▸ **Information provided**
---
Definition bid_input (e : AgentEvent) (content : text) (threshold : option Q) (seed : list (string * text)) (mode : string) : BidInput :=
  mkBidInput content (removelast seed) (agent_id seam) (name seam) (role seam) threshold (cause_for_event e)
    (lease_interaction_id_for_event e) mode.

(** After the verdict. *)
Definition conclude (e : AgentEvent) (mode : string) (user_message : text) (seed : list (string * text)) (b : BidResult) (w : W) :
    result string (option SalienceOutcome) * list emission * W :=
  let d := bid_decision b in
  let audit := if is_structured mode then [Deliberated (speak d) (reason d) (Z.max 0 (Z.of_nat (length seed) - 1))] else [] in
  if negb (speak d) then
    let note := if is_structured mode then match reason_note d with Some n => [NoteDebug (reason d) n] | None => [] end else [] in
    stay_silent e (audit ++ [Gated (reason d)] ++ note)%list w
  else
    let plan := if bool_decide (mode = MODE_PLAN) then match surfaced b with t :: _ => parse_plan (Some t) | [] => None end else None in
    let revise := match plan with Some _ => _reasoning_revise e | None => 0%Z end in
    (Ok (Some (mkOutcome false (Some user_message) (Some seed) plan revise)), audit, w).

Definition run_salience_gate (e : AgentEvent) (d : GateDecision) (mode : option string) (w : W) :
    result string (option SalienceOutcome) * list emission * W :=
  if negb (is_open_floor_admit d && _governed e) then (Ok None, [], w)
  else
    let mode := default (_reasoning_mode e) mode in
    if skip_bid_for_channel_size (_channel_size e) (_max_members e) then stay_silent e [SkippedTooLarge] w
    else
      let user_message := format_event seam e in
      match build_seed_messages seam e user_message w with
      | (Raise x, w) => (Raise x, [], w)
      | (Ok seed, w) =>
          match (let! content := content_of e in let! threshold := _threshold e in Ok (content, threshold)) with
          | Raise x => (Raise x, [], w)
          | Ok (content, threshold) =>
              let '(b, w) := evaluate_salience (load_snippet seam) (resolved_model seam) (create_message seam)
                               (bid_input e content threshold seed mode) w in
              conclude e mode user_message seed b w
          end
      end.
End gate.

(** ** Properties *)

Section gate_props.
Context {W : Type} (seam : Seam W).

(** The rung the bid runs on. *)
Definition rung (e : AgentEvent) (mode : option string) : string := default (_reasoning_mode e) mode.

(** The verdict reached on [e]: the seed was built, the inputs read, and the bid
    run over them. *)
Definition verdict (e : AgentEvent) (mode : option string) (w : W) (seed : list (string * text)) (b : BidResult) (w' : W) : Prop :=
  exists content threshold w1,
    skip_bid_for_channel_size (_channel_size e) (_max_members e) = false /\
    build_seed_messages seam e (format_event seam e) w = (Ok seed, w1) /\
    content_of e = Ok content /\ _threshold e = Ok threshold /\
    evaluate_salience (load_snippet seam) (resolved_model seam) (create_message seam)
      (bid_input seam e content threshold seed (rung e mode)) w1 = (b, w').

Lemma reasoning_revise_bounds e : (0 <= _reasoning_revise e <= MAX_REVISE_ROUNDS)%Z.
Proof. unfold _reasoning_revise, MAX_REVISE_ROUNDS. repeat case_match; lia. Qed.

Lemma plan_revise e mode (texts : list text) :
  let plan := if bool_decide (mode = MODE_PLAN) then match texts with t :: _ => parse_plan (Some t) | [] => None end else None in
  let revise := match plan with Some _ => _reasoning_revise e | None => 0%Z end in
  (plan <> None -> mode = MODE_PLAN) /\ (0 <= revise <= MAX_REVISE_ROUNDS)%Z /\ ((0 < revise)%Z -> plan <> None).
Proof.
  intros plan. subst plan. case_bool_decide; [|cbn; unfold MAX_REVISE_ROUNDS; split_and!; intros; done || lia].
  destruct (match texts with t :: _ => parse_plan (Some t) | [] => None end); cbv zeta.
  - pose proof (reasoning_revise_bounds e). split_and!; done || lia.
  - unfold MAX_REVISE_ROUNDS. split_and!; intros; done || lia.
Qed.

(** The four ways a turn passes through the seam. *)
Lemma gate_cases e d mode w :
  let '(r, em, w') := run_salience_gate seam e d mode w in
  (is_open_floor_admit d && _governed e = false /\ r = Ok None /\ em = [] /\ w' = w) \/
  (is_open_floor_admit d && _governed e = true /\
    ((skip_bid_for_channel_size (_channel_size e) (_max_members e) = true /\ (r, em, w') = stay_silent seam e [SkippedTooLarge] w) \/
     (exists seed b w1, verdict e mode w seed b w1 /\ (r, em, w') = conclude seam e (rung e mode) (format_event seam e) seed b w1) \/
     (exists x, r = Raise x /\ em = []))).
Proof.
  unfold run_salience_gate. destruct (is_open_floor_admit d && _governed e); cbn [negb]; [|by left].
  destruct (skip_bid_for_channel_size _ _) eqn:Es.
  { destruct (stay_silent _ _ _ _) as [[r em] w'] eqn:E. right. split; [done|]. left. done. }
  destruct (build_seed_messages seam e _ w) as [[seed|x] w1] eqn:Eb; [|right; split; [done|]; right; right; by exists x].
  destruct (content_of e) as [content|x] eqn:Ec; cbn [rbind]; [|right; split; [done|]; right; right; by exists x].
  destruct (_threshold e) as [th|x] eqn:Et; cbn [rbind]; [|right; split; [done|]; right; right; by exists x].
  destruct (evaluate_salience _ _ _ _ w1) as [b w2] eqn:Ev.
  destruct (conclude _ _ _ _ _ _ _) as [[r em] w'] eqn:E. right. split; [done|]. right. left.
  exists seed, b, w2. split; [|done]. exists content, th, w1. done.
Qed.

Lemma stay_silent_spec e em w :
  let '(r, em', w') := stay_silent seam e em w in
  em' = em /\ store_event_episode seam e w = ((let! _ := r in Ok tt), w') /\ (forall o, r = Ok o -> o = Some silence).
Proof.
  unfold stay_silent. destruct (store_event_episode seam e w) as [[[]|x] w']; cbn [rbind]; split_and!; try done. by intros o [= <-].
Qed.

(** Is this turn one the bid may silence? *)
Definition applies (e : AgentEvent) : Prop :=
  is_open_floor_admit (evaluate_response_gate e (agent_id seam)) = true /\ _governed e = true.

(** The seam is transparent off the open floor: a turn the gate admitted for any
    other reason, or on an ungoverned channel, is neither looked at nor touched,
    so a directly addressed agent is never silenced by the bid. A turn that is
    silenced is an ordinary group message naming nobody who could take the
    floor, and it is remembered first; it is silenced because the channel is too
    large or because a verdict said so. A turn that is let through was spoken
    for by a verdict, and carries back the very seed and message the bid saw; a
    plan only on the plan rung, and rounds of revision only with a plan and never
    more than the bound. *)
Theorem salience_gate_exact e mode w :
  let '(r, _, w') := run_salience_gate seam e (evaluate_response_gate e (agent_id seam)) mode w in
  (r = Ok None -> ~ applies e /\ w' = w) /\
  (~ applies e -> r = Ok None) /\
  (forall o, r = Ok (Some o) -> o_silence o = true ->
     event_type e = CHANNEL_MESSAGE /\ stimulus e (agent_id seam) /\ ~ forced_turn (ev_payload e) /\
     (mentions_list (ev_payload e) = [] \/ (VStr (agent_id seam) ∉ mentions_list (ev_payload e))) /\
     o = silence /\
     exists w1, store_event_episode seam e w1 = (Ok tt, w') /\
       (skip_bid_for_channel_size (_channel_size e) (_max_members e) = true /\ w1 = w \/
        exists seed b, verdict e mode w seed b w1 /\ speak (bid_decision b) = false)) /\
  (forall o, r = Ok (Some o) -> o_silence o = false ->
     exists seed b, verdict e mode w seed b w' /\ speak (bid_decision b) = true /\
       o_user_message o = Some (format_event seam e) /\ o_seed o = Some seed /\
       (o_plan o <> None -> rung e mode = MODE_PLAN) /\
       (0 <= o_revise o <= MAX_REVISE_ROUNDS)%Z /\ ((0 < o_revise o)%Z -> o_plan o <> None)).
Proof.
  pose proof (gate_cases e (evaluate_response_gate e (agent_id seam)) mode w) as H.
  destruct (run_salience_gate _ _ _ _ _) as [[r em] w'].
  assert (applies e <-> is_open_floor_admit (evaluate_response_gate e (agent_id seam)) && _governed e = true) as Ha
    by (unfold applies; by rewrite andb_true_iff).
  destruct H as [(E&->&_&->)|(E&H)].
  { split_and!; [intros _; rewrite Ha, E; done|done|done|done]. }
  apply Ha in E as Happ. destruct Happ as [Hfloor _]. rewrite open_floor_exact in Hfloor.
  destruct Hfloor as (Hev&_&_&Hst&_&Hft&Hm).
  assert (~ ~ applies e) as Hn by (rewrite Ha, E; naive_solver).
  assert (mentions_list (ev_payload e) = [] \/ (VStr (agent_id seam) ∉ mentions_list (ev_payload e))) as Hm' by tauto.
  destruct H as [(Hskip&H)|[(seed&b&w1&Hv&H)|(x&->&_)]].
  - pose proof (stay_silent_spec e [SkippedTooLarge] w) as Hs. rewrite <- H in Hs. destruct Hs as (_&Hs&Ho).
    split_and!; [intros Hr; by apply Ho in Hr|done| |intros o Hr; apply Ho in Hr; by injection Hr as ->].
    intros o Hr _. split_and!; try done; [apply Ho in Hr; by injection Hr as ->|]. exists w. split; [by rewrite Hs, Hr|by left].
  - unfold conclude in H. destruct (speak (bid_decision b)) eqn:Esp; cbn [negb] in H.
    + injection H as -> _ ->.
      split_and!; [done|done|intros o [= <-] Ho; done|]. intros o [= <-] _. exists seed, b.
      pose proof (plan_revise e (rung e mode) (surfaced b)) as (?&?&?). done.
    + match type of H with _ = stay_silent _ _ ?em _ => pose proof (stay_silent_spec e em w1) as Hs end.
      rewrite <- H in Hs. destruct Hs as (_&Hs&Ho).
      split_and!; [intros Hr; by apply Ho in Hr|done| |intros o Hr; apply Ho in Hr; by injection Hr as ->].
      intros o Hr _. split_and!; try done; [apply Ho in Hr; by injection Hr as ->|]. exists w1. split; [by rewrite Hs, Hr|]. right. by exists seed, b.
  - split_and!; try done.
Qed.

(** The privacy wall around a deliberation. The audit record, which carries no
    text, is written exactly when a structured verdict was reached, whatever
    fails after it; the verbatim note leaves only on a structured silence, on
    the operator's debug record, which is never written when the agent speaks or
    the scalar bid ran. *)
Theorem deliberation_privacy_wall e d mode w :
  let '(r, em, _) := run_salience_gate seam e d mode w in
  (forall should_post reason_code turns, Deliberated should_post reason_code turns ∈ em <->
     is_open_floor_admit d && _governed e = true /\ is_structured (rung e mode) = true /\
     exists seed b w1, verdict e mode w seed b w1 /\ should_post = speak (bid_decision b) /\ reason_code = reason (bid_decision b) /\
       turns = Z.max 0 (Z.of_nat (length seed) - 1)) /\
  (forall reason_code note, NoteDebug reason_code note ∈ em ->
     is_structured (rung e mode) = true /\ (forall o, r = Ok (Some o) -> o_silence o = true) /\
     exists seed b w1, verdict e mode w seed b w1 /\ speak (bid_decision b) = false /\ reason_note (bid_decision b) = Some note).
Proof.
  pose proof (gate_cases e d mode w) as H. destruct (run_salience_gate _ _ _ _ _) as [[r em] w'] eqn:Erun.
  assert (forall seed b w1 seed' b' w1', verdict e mode w seed b w1 -> verdict e mode w seed' b' w1' -> seed = seed' /\ b = b') as Hdet.
  { intros s b v s' b' v' (c&t&u&_&E1&E2&E3&E4) (c'&t'&u'&_&E1'&E2'&E3'&E4'). rewrite E1 in E1'. injection E1' as <- <-.
    rewrite E2 in E2'. injection E2' as <-. rewrite E3 in E3'. injection E3' as <-. rewrite E4 in E4'. by injection E4' as <- _. }
  destruct H as [(E&->&->&->)|(E&H)].
  { split; [intros ? ? ?; split; [intros Hx; by apply elem_of_nil in Hx|intros (?&_); congruence]|intros ? ? Hx; by apply elem_of_nil in Hx]. }
  destruct H as [(Hskip&H)|[(seed&b&w1&Hv&H)|(x&->&->)]].
  - pose proof (stay_silent_spec e [SkippedTooLarge] w) as Hs. rewrite <- H in Hs. destruct Hs as (->&_&_).
    split; [intros ? ? ?; split; [intros Hx; by apply list_elem_of_singleton in Hx|]|intros ? ? Hx; by apply list_elem_of_singleton in Hx].
    intros (_&_&s&b&w1&(?&?&?&Hno&_)&_). congruence.
  - assert (exists tail, em = ((if is_structured (rung e mode) then [Deliberated (speak (bid_decision b)) (reason (bid_decision b)) (Z.max 0 (Z.of_nat (length seed) - 1))] else []) ++ tail)%list /\
       (forall x y z, Deliberated x y z ∉ tail) /\
       (forall c n, NoteDebug c n ∈ tail -> is_structured (rung e mode) = true /\ speak (bid_decision b) = false /\ SalienceBid.reason_note (bid_decision b) = Some n)
       /\ (speak (bid_decision b) = false -> forall o, r = Ok (Some o) -> o_silence o = true)) as (tail&->&Ht1&Ht2&Ho).
    { unfold conclude in H. destruct (speak (bid_decision b)) eqn:Esp; cbn [negb] in H.
      - injection H as _ -> _. exists []. rewrite app_nil_r. split_and!; [done|intros; apply not_elem_of_nil|intros ? ? Hx; by apply elem_of_nil in Hx|done].
      - match type of H with _ = stay_silent _ _ ?em _ => pose proof (stay_silent_spec e em w1) as Hs end.
        rewrite <- H in Hs. destruct Hs as (->&_&Ho). eexists. split; [reflexivity|].
        split_and!; [|intros c n Hx|intros _ o Hr; apply Ho in Hr; by injection Hr as ->].
        + intros x y z Hx. rewrite elem_of_app, list_elem_of_singleton in Hx. destruct Hx as [Hx|Hx]; [done|]. destruct (is_structured _), (SalienceBid.reason_note (bid_decision b)); set_solver.
        + rewrite elem_of_app, list_elem_of_singleton in Hx. destruct Hx as [Hx|Hx]; [done|]. destruct (is_structured _), (SalienceBid.reason_note (bid_decision b)); set_solver. }
    split.
    + intros x y z. rewrite elem_of_app. split.
      * intros [Hx|Hx]; [|by apply Ht1 in Hx]. destruct (is_structured _); [|by apply elem_of_nil in Hx].
        apply list_elem_of_singleton in Hx. injection Hx as -> -> ->. split_and!; try done. by exists seed, b, w1.
      * intros (_&Hs&s'&b'&w1'&Hv'&->&->&->). destruct (Hdet _ _ _ _ _ _ Hv Hv') as [<- <-]. left. rewrite Hs. by apply list_elem_of_singleton.
    + intros c n [Hx|Hx]%elem_of_app; [destruct (is_structured _); set_solver|]. apply Ht2 in Hx as (?&Hsp&?).
      split_and!; [done|by apply Ho|]. by exists seed, b, w1.
  - split; [intros x0 ? ?; split; [intros Hx; by apply elem_of_nil in Hx|]|intros ? ? Hx; by apply elem_of_nil in Hx].
    intros (_&_&seed&b&w1&(c&t&u&Hno&E1&E2&E3&E4)&_). exfalso. revert Erun. unfold run_salience_gate. rewrite E. cbn [negb].
    rewrite Hno, E1, E2, E3. cbn [rbind]. unfold rung in E4. rewrite E4. unfold conclude. destruct (speak _); cbn [negb]; [done|].
    unfold stay_silent. destruct (store_event_episode _ _ _) as [? ?]. intros [= _ Hx _]. by destruct (is_structured _).
Qed.
End gate_props.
---
▸ **Your instructions**
Starting at the line above that contains "(** The verdict", write out each line exactly until the line that contains "e) = false /\" has been written, and stop there.

▸ **Answer area**
(** The verdict reached on [e]: the seed was built, the inputs read, and the bid
    run over them. *)
Definition verdict (e : AgentEvent) (mode : option string) (w : W) (seed : list (string * text)) (b : BidResult) (w' : W) : Prop :=
  exists content threshold w1,
    skip_bid_for_channel_size (_channel_size e) (_max_members e) = false /\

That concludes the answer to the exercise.